STUDY MATERIAL
::::

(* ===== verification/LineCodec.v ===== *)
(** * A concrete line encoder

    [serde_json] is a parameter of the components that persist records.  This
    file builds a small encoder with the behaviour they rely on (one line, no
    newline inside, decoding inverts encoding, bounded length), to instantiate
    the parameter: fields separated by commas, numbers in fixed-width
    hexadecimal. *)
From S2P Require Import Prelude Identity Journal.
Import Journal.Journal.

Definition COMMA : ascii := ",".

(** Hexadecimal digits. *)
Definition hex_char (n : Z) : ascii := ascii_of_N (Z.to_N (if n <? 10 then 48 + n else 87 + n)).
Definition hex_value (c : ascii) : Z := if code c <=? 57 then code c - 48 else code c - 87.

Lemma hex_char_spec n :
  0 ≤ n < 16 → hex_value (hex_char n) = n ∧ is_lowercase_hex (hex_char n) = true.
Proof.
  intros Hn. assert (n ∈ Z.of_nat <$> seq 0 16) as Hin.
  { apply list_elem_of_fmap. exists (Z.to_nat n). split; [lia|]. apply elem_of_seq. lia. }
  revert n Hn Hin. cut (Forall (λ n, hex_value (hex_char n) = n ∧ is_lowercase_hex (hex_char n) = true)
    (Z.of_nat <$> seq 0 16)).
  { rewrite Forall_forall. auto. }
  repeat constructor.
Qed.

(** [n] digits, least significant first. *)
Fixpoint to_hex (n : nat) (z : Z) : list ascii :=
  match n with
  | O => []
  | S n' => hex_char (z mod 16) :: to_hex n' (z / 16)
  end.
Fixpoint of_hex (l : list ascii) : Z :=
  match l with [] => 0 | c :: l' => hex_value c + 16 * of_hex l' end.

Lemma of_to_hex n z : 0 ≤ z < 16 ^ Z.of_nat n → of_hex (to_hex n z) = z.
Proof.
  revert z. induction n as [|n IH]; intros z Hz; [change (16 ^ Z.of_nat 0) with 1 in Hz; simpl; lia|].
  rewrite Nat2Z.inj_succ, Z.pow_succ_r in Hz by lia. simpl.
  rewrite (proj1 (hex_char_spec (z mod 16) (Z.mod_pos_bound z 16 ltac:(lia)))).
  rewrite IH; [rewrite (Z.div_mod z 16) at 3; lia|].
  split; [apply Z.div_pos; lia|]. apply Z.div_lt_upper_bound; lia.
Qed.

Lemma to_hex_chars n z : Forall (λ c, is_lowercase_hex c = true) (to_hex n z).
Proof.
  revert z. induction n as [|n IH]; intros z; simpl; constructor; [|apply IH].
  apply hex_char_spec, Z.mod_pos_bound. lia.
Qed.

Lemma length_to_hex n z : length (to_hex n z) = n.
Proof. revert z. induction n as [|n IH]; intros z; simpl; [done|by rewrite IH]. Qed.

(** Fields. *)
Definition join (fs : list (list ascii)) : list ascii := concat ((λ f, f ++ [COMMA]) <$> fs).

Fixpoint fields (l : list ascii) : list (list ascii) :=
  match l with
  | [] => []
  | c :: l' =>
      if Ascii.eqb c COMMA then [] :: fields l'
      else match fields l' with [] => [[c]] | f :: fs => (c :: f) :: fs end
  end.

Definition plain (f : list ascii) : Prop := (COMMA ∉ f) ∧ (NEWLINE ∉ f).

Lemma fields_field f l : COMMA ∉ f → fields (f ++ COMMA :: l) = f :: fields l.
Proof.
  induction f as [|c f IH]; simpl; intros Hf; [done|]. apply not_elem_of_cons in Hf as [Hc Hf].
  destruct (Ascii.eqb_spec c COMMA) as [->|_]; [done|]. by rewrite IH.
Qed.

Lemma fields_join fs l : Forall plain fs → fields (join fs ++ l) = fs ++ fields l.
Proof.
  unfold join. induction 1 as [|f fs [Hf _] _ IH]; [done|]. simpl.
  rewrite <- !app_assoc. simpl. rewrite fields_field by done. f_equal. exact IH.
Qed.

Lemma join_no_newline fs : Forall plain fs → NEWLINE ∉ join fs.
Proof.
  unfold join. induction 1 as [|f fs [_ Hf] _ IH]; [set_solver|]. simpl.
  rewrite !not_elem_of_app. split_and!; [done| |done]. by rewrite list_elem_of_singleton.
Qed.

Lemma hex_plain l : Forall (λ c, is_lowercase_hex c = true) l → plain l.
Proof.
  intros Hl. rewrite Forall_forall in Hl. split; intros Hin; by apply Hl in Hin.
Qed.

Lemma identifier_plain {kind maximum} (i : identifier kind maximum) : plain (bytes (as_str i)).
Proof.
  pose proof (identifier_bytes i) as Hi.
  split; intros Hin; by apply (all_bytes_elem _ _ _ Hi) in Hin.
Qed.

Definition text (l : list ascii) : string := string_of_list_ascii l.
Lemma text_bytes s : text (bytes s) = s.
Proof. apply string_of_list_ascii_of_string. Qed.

::::

EXERCISE DESCRIPTION
Give back the data above exactly, so that every line matches.

YOUR SOLUTION
(* ===== verification/LineCodec.v ===== *)
(** * A concrete line encoder

    [serde_json] is a parameter of the components that persist records.  This
    file builds a small encoder with the behaviour they rely on (one line, no
    newline inside, decoding inverts encoding, bounded length), to instantiate
    the parameter: fields separated by commas, numbers in fixed-width
    hexadecimal. *)
From S2P Require Import Prelude Identity Journal.
Import Journal.Journal.

Definition COMMA : ascii := ",".

(** Hexadecimal digits. *)
Definition hex_char (n : Z) : ascii := ascii_of_N (Z.to_N (if n <? 10 then 48 + n else 87 + n)).
Definition hex_value (c : ascii) : Z := if code c <=? 57 then code c - 48 else code c - 87.

Lemma hex_char_spec n :
  0 ≤ n < 16 → hex_value (hex_char n) = n ∧ is_lowercase_hex (hex_char n) = true.
Proof.
  intros Hn. assert (n ∈ Z.of_nat <$> seq 0 16) as Hin.
  { apply list_elem_of_fmap. exists (Z.to_nat n). split; [lia|]. apply elem_of_seq. lia. }
  revert n Hn Hin. cut (Forall (λ n, hex_value (hex_char n) = n ∧ is_lowercase_hex (hex_char n) = true)
    (Z.of_nat <$> seq 0 16)).
  { rewrite Forall_forall. auto. }
  repeat constructor.
Qed.

(** [n] digits, least significant first. *)
Fixpoint to_hex (n : nat) (z : Z) : list ascii :=
  match n with
  | O => []
  | S n' => hex_char (z mod 16) :: to_hex n' (z / 16)
  end.
Fixpoint of_hex (l : list ascii) : Z :=
  match l with [] => 0 | c :: l' => hex_value c + 16 * of_hex l' end.

Lemma of_to_hex n z : 0 ≤ z < 16 ^ Z.of_nat n → of_hex (to_hex n z) = z.
Proof.
  revert z. induction n as [|n IH]; intros z Hz; [change (16 ^ Z.of_nat 0) with 1 in Hz; simpl; lia|].
  rewrite Nat2Z.inj_succ, Z.pow_succ_r in Hz by lia. simpl.
  rewrite (proj1 (hex_char_spec (z mod 16) (Z.mod_pos_bound z 16 ltac:(lia)))).
  rewrite IH; [rewrite (Z.div_mod z 16) at 3; lia|].
  split; [apply Z.div_pos; lia|]. apply Z.div_lt_upper_bound; lia.
Qed.

Lemma to_hex_chars n z : Forall (λ c, is_lowercase_hex c = true) (to_hex n z).
Proof.
  revert z. induction n as [|n IH]; intros z; simpl; constructor; [|apply IH].
  apply hex_char_spec, Z.mod_pos_bound. lia.
Qed.

Lemma length_to_hex n z : length (to_hex n z) = n.
Proof. revert z. induction n as [|n IH]; intros z; simpl; [done|by rewrite IH]. Qed.

(** Fields. *)
Definition join (fs : list (list ascii)) : list ascii := concat ((λ f, f ++ [COMMA]) <$> fs).

Fixpoint fields (l : list ascii) : list (list ascii) :=
  match l with
  | [] => []
  | c :: l' =>
      if Ascii.eqb c COMMA then [] :: fields l'
      else match fields l' with [] => [[c]] | f :: fs => (c :: f) :: fs end
  end.

Definition plain (f : list ascii) : Prop := (COMMA ∉ f) ∧ (NEWLINE ∉ f).

Lemma fields_field f l : COMMA ∉ f → fields (f ++ COMMA :: l) = f :: fields l.
Proof.
  induction f as [|c f IH]; simpl; intros Hf; [done|]. apply not_elem_of_cons in Hf as [Hc Hf].
  destruct (Ascii.eqb_spec c COMMA) as [->|_]; [done|]. by rewrite IH.
Qed.

Lemma fields_join fs l : Forall plain fs → fields (join fs ++ l) = fs ++ fields l.
Proof.
  unfold join. induction 1 as [|f fs [Hf _] _ IH]; [done|]. simpl.
  rewrite <- !app_assoc. simpl. rewrite fields_field by done. f_equal. exact IH.
Qed.

Lemma join_no_newline fs : Forall plain fs → NEWLINE ∉ join fs.
Proof.
  unfold join. induction 1 as [|f fs [_ Hf] _ IH]; [set_solver|]. simpl.
  rewrite !not_elem_of_app. split_and!; [done| |done]. by rewrite list_elem_of_singleton.
Qed.

Lemma hex_plain l : Forall (λ c, is_lowercase_hex c = true) l → plain l.
Proof.
  intros Hl. rewrite Forall_forall in Hl. split; intros Hin; by apply Hl in Hin.
Qed.

Lemma identifier_plain {kind maximum} (i : identifier kind maximum) : plain (bytes (as_str i)).
Proof.
  pose proof (identifier_bytes i) as Hi.
  split; intros Hin; by apply (all_bytes_elem _ _ _ Hi) in Hin.
Qed.

Definition text (l : list ascii) : string := string_of_list_ascii l.
Lemma text_bytes s : text (bytes s) = s.
Proof. apply string_of_list_ascii_of_string. Qed.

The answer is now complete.